WHAT TO DO> Please output the section of the listing below that opens with the line containing "by exists t'." and closes with the line containing "- apply shape_alloc; lia.", exactly and with nothing else.

# # #

(** A loop that stores into every cell of a rectangle a value computed
    from the position alone. *)
Lemma fill_total {A : Type} (F : Z → Z → option A)
    (body : Z → Z → grid A → option (grid A)) (g : grid A) (h w y0 y1 x0 x1 : Z) :
  (∀ y x px, body y x px = v ← F y x; set_at px y x v) →
  shape g h w → 0 ≤ y0 → y1 ≤ h → 0 ≤ x0 → x1 ≤ w →
  (∀ y x, y0 ≤ y < y1 → x0 ≤ x < x1 → is_Some (F y x)) →
  ∃ g', for_yx y0 y1 x0 x1 body g = Some g' ∧ shape g' h w ∧
        ∀ y x, get_at g' y x =
               if bool_decide (y0 ≤ y < y1 ∧ x0 ≤ x < x1) then F y x
               else get_at g y x.
Proof.
  intros Hbody Hs Hy0 Hy1 Hx0 Hx1 Hdef.
  assert (∀ y x (px : grid A), y0 ≤ y < y1 → x0 ≤ x < x1 → shape px h w →
    body y x px = v ← (λ y x (_ : option A), F y x) y x (get_at px y x); set_at px y x v)
    as Hbody'.
  { intros y x px _ _ _. by rewrite Hbody. }
  destruct (raster_total h w y0 y1 x0 x1 _ body Hy0 Hy1 Hx0 Hx1 Hbody' g Hs)
    as (g' & Hrun & Hs' & Hget); [done|].
  by exists g'.
Qed.

Lemma fill_partial {A : Type} (F : Z → Z → option A)
    (body : Z → Z → grid A → option (grid A)) (g g' : grid A)
    (h w y0 y1 x0 x1 : Z) :
  (∀ y x px, body y x px = v ← F y x; set_at px y x v) →
  shape g h w → 0 ≤ y0 → y1 ≤ h → 0 ≤ x0 → x1 ≤ w →
  for_yx y0 y1 x0 x1 body g = Some g' →
  shape g' h w ∧
  ∀ y x, get_at g' y x =
         if bool_decide (y0 ≤ y < y1 ∧ x0 ≤ x < x1) then F y x
         else get_at g y x.
Proof.
  intros Hbody Hs Hy0 Hy1 Hx0 Hx1 Hrun.
  assert (∀ y x (px : grid A), y0 ≤ y < y1 → x0 ≤ x < x1 → shape px h w →
    body y x px = v ← (λ y x (_ : option A), F y x) y x (get_at px y x); set_at px y x v)
    as Hbody'.
  { intros y x px _ _ _. by rewrite Hbody. }
  exact (raster_partial h w y0 y1 x0 x1 _ body Hy0 Hy1 Hx0 Hx1 Hbody' g g' Hs Hrun).
Qed.

(** A nested loop over any state is defined when its body always is. *)
Lemma for_yx_defined {St : Type} (y0 y1 x0 x1 : Z)
    (body : Z → Z → St → option St) (s : St) :
  (∀ y x t, y0 ≤ y < y1 → x0 ≤ x < x1 → is_Some (body y x t)) →
  is_Some (for_yx y0 y1 x0 x1 body s).
Proof.
  intros Hdef. unfold for_yx.
  destruct (decide (y0 ≤ y1)) as [Hy|Hy]; cycle 1.
  { rewrite for_range_empty by lia. done. }
  destruct (for_range_total (λ _ _, True) y0 y1
    (λ y, for_range x0 x1 (λ x, body y x)) s) as (s' & Hrun & _); [done..| |].
  - intros y t Hyr _.
    destruct (decide (x0 ≤ x1)) as [Hx|Hx]; cycle 1.
    { rewrite for_range_empty by lia. by exists t. }
    destruct (for_range_total (λ _ _, True) x0 x1 (λ x, body y x) t)
      as (t' & Hrow & _); [done..| |].
    + intros x u Hxr _. destruct (Hdef y x u) as [u' Hu]; [done..|]. by exists u'.
    + by exists t'.
  - by rewrite Hrun.
Qed.

(** ** Images *)

Lemma wf_image_shape image :
  wf_image image → shape (pixels image) (height image) (width image).
Proof. by intros (_ & _ & ?). Qed.

Lemma same_dims_refl image : wf_image image → same_dims image image.
Proof. intros Hwf. by split; [|split; [|apply wf_image_shape]]. Qed.

Lemma same_dims_wf a b : wf_image a → same_dims a b → wf_image b.
Proof.
  intros (Hw & Hh & _) (Hw' & Hh' & Hs). unfold wf_image.
  rewrite Hw', Hh'. done.
Qed.

Lemma same_dims_trans a b c : same_dims a b → same_dims b c → same_dims a c.
Proof.
  intros (Hw & Hh & _) (Hw' & Hh' & Hs). unfold same_dims.
  rewrite Hw', Hh', Hw, Hh in *. done.
Qed.

Lemma same_dims_with_pixels image px :
  shape px (height image) (width image) → same_dims image (with_pixels image px).
Proof. intros Hs. by split; [|split]. Qed.

Lemma with_pixels_id image : with_pixels image (pixels image) = image.
Proof. by destruct image. Qed.

(** The snapshot taken by [copy_pixels] is the array it copies. *)
Lemma copy_pixels_wf (source : grid Pixeldata) (h w : Z) :
  shape source h w → 0 ≤ w → copy_pixels source h w = Some source.
Proof.
  intros Hs Hw. pose proof (shape_length _ _ _ Hs) as Hh.
  unfold copy_pixels.
  destruct (fill_total (λ y x, get_at source y x) (λ y x destination,
      p ← get_at source y x; set_at destination y x p)
    (alloc fresh_pixel h w) h w 0 h 0 w) as (g' & Hrun & Hs' & Hget);
    try lia; try done.
  - apply shape_alloc; lia.
  - intros y x Hy Hx. by eapply get_at_in_range.
  - rewrite Hrun. f_equal. apply (grid_ext _ _ h w); [done..|].
    intros y x Hy Hx. rewrite Hget. by rewrite bool_decide_eq_true_2.
Qed.

Lemma copy_pixels_image image :
  wf_image image →
  copy_pixels (pixels image) (height image) (width image) = Some (pixels image).
Proof. intros (Hw & _ & Hs). apply copy_pixels_wf; [done | lia]. Qed.

(** A filter that rewrites every pixel from its own value. *)
Lemma pixelwise_filter (f : Pixeldata → Pixeldata) image :
  wf_image image →
  ∃ px, for_yx 0 (height image) 0 (width image) (λ y x px,
          p ← get_at px y x; set_at px y x (f p)) (pixels image) = Some px ∧
        same_dims image (with_pixels image px) ∧
        ∀ y x, get_at px y x = f <$> get_at (pixels image) y x.
Proof.
  intros (Hw & Hh & Hs).
  destruct (cellwise_total (λ _ _ p, Some (f p))
    (λ y x px, p ← get_at px y x; set_at px y x (f p))
    (pixels image) (height image) (width image)) as (px & Hrun & Hs' & Hget);
    [done | done | lia | by eauto |].
  exists px. split; [done|]. split; [by apply same_dims_with_pixels|].
  intros y x. rewrite Hget. by destruct (get_at (pixels image) y x).
Qed.

Lemma applyGrayscale_spec image :
  wf_image image →
  ∃ r, applyGrayscale image = Some r ∧ same_dims image r ∧
       ∀ y x, get_at (pixels r) y x = grayscale_pixel <$> get_at (pixels image) y x.
Proof.
  intros Hwf.
  destruct (pixelwise_filter grayscale_pixel image Hwf) as (px & Hrun & Hd & Hget).
  exists (with_pixels image px). unfold applyGrayscale. by rewrite Hrun.
Qed.

Lemma applySepia_spec image filter_strength :
  wf_image image →
  ∃ r, applySepia image filter_strength = Some r ∧ same_dims image r ∧
       ∀ y x, get_at (pixels r) y x = sepia_pixel <$> get_at (pixels image) y x.
Proof.
  intros Hwf.
  destruct (pixelwise_filter sepia_pixel image Hwf) as (px & Hrun & Hd & Hget).
  exists (with_pixels image px). unfold applySepia. by rewrite Hrun.
Qed.

Lemma multiply_image_spec image scalar :
  wf_image image →
  ∃ r, multiply_image image scalar = Some r ∧ same_dims image r ∧
       ∀ y x, get_at (pixels r) y x =
              multiply_pixel scalar <$> get_at (pixels image) y x.
Proof.
  intros Hwf.
  destruct (pixelwise_filter (multiply_pixel scalar) image Hwf)
    as (px & Hrun & Hd & Hget).
  exists (with_pixels image px). unfold multiply_image. by rewrite Hrun.
Qed.

Lemma subtract_images_spec a b result :
  wf_image a → same_dims a b → same_dims a result →
  ∃ r, subtract_images a b result = Some r ∧ same_dims a r ∧
       ∀ y x, 0 ≤ y < height a → 0 ≤ x < width a →
              get_at (pixels r) y x =
              pa ← get_at (pixels a) y x; pb ← get_at (pixels b) y x;
              Some (subtract_pixel pa pb).
Proof.
  intros (Hw & Hh & Hs) (Hwb & Hhb & Hsb) (Hwr & Hhr & Hsr).
  destruct (fill_total
    (λ y x, pa ← get_at (pixels a) y x; pb ← get_at (pixels b) y x;
            Some (subtract_pixel pa pb))
    (λ y x res, pa ← get_at (pixels a) y x; pb ← get_at (pixels b) y x;
                set_at res y x (subtract_pixel pa pb))
    (pixels result) (height a) (width a) 0 (height a) 0 (width a))
    as (px & Hrun & Hs' & Hget); try lia; try done.
  - intros y x px.
    destruct (get_at (pixels a) y x); [|done]. simpl.
    by destruct (get_at (pixels b) y x).
  - intros y x Hy Hx.
    destruct (get_at_in_range _ _ _ y x Hs) as [pa ->]; [done..|].
    destruct (get_at_in_range _ _ _ y x Hsb) as [pb ->]; [done..|].
    done.
  - exists (with_pixels result px). split; [|split].
    + unfold subtract_images. by rewrite Hrun.
    + unfold same_dims. simpl. by rewrite Hwr, Hhr.
    + intros y x Hy Hx. simpl. rewrite Hget.
      by rewrite bool_decide_eq_true_2.
Qed.

Lemma add_images_spec image b :
  wf_image image → same_dims image b →
  ∃ r, add_images image b = Some r ∧ same_dims image r ∧
       ∀ y x, get_at (pixels r) y x =
              pa ← get_at (pixels image) y x; pb ← get_at (pixels b) y x;
              Some (add_pixel pa pb).
Proof.
  intros (Hw & Hh & Hs) (Hwb & Hhb & Hsb).
  destruct (cellwise_total
    (λ y x pa, pb ← get_at (pixels b) y x; Some (add_pixel pa pb))
    (λ y x res, pa ← get_at res y x; pb ← get_at (pixels b) y x;
                set_at res y x (add_pixel pa pb))
    (pixels image) (height image) (width image))
    as (px & Hrun & Hs' & Hget); [ | done | lia | |].
  - intros y x px. destruct (get_at px y x); [|done]. simpl.
    by destruct (get_at (pixels b) y x).
  - intros y x pa Ha.
    apply (get_at_range _ _ _ _ _ _ Hs) in Ha as [Hy Hx].
    destruct (get_at_in_range _ _ _ y x Hsb) as [pb ->]; [done..|].
    done.
  - exists (with_pixels image px). split; [|split].
    + unfold add_images. by rewrite Hrun.
    + by apply same_dims_with_pixels.
    + intros y x. simpl. by rewrite Hget.
Qed.

(** ** Gaussian blur *)

Lemma kernel_weight_defined ky kx :
  -1 ≤ ky < 2 → -1 ≤ kx < 2 → is_Some (get_at GAUSSIAN_KERNEL (ky + 1) (kx + 1)).
Proof.
  intros Hy Hx.
  assert (ky = -1 ∨ ky = 0 ∨ ky = 1) as [-> | [-> | ->]] by lia;
  assert (kx = -1 ∨ kx = 0 ∨ kx = 1) as [-> | [-> | ->]] by lia;
  vm_compute; eauto.
Qed.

# # #

EXERCISE OUTPUT>
    + by exists t'.
  - by rewrite Hrun.
Qed.

(** ** Images *)

Lemma wf_image_shape image :
  wf_image image → shape (pixels image) (height image) (width image).
Proof. by intros (_ & _ & ?). Qed.

Lemma same_dims_refl image : wf_image image → same_dims image image.
Proof. intros Hwf. by split; [|split; [|apply wf_image_shape]]. Qed.

Lemma same_dims_wf a b : wf_image a → same_dims a b → wf_image b.
Proof.
  intros (Hw & Hh & _) (Hw' & Hh' & Hs). unfold wf_image.
  rewrite Hw', Hh'. done.
Qed.

Lemma same_dims_trans a b c : same_dims a b → same_dims b c → same_dims a c.
Proof.
  intros (Hw & Hh & _) (Hw' & Hh' & Hs). unfold same_dims.
  rewrite Hw', Hh', Hw, Hh in *. done.
Qed.

Lemma same_dims_with_pixels image px :
  shape px (height image) (width image) → same_dims image (with_pixels image px).
Proof. intros Hs. by split; [|split]. Qed.

Lemma with_pixels_id image : with_pixels image (pixels image) = image.
Proof. by destruct image. Qed.

(** The snapshot taken by [copy_pixels] is the array it copies. *)
Lemma copy_pixels_wf (source : grid Pixeldata) (h w : Z) :
  shape source h w → 0 ≤ w → copy_pixels source h w = Some source.
Proof.
  intros Hs Hw. pose proof (shape_length _ _ _ Hs) as Hh.
  unfold copy_pixels.
  destruct (fill_total (λ y x, get_at source y x) (λ y x destination,
      p ← get_at source y x; set_at destination y x p)
    (alloc fresh_pixel h w) h w 0 h 0 w) as (g' & Hrun & Hs' & Hget);
    try lia; try done.
  - apply shape_alloc; lia.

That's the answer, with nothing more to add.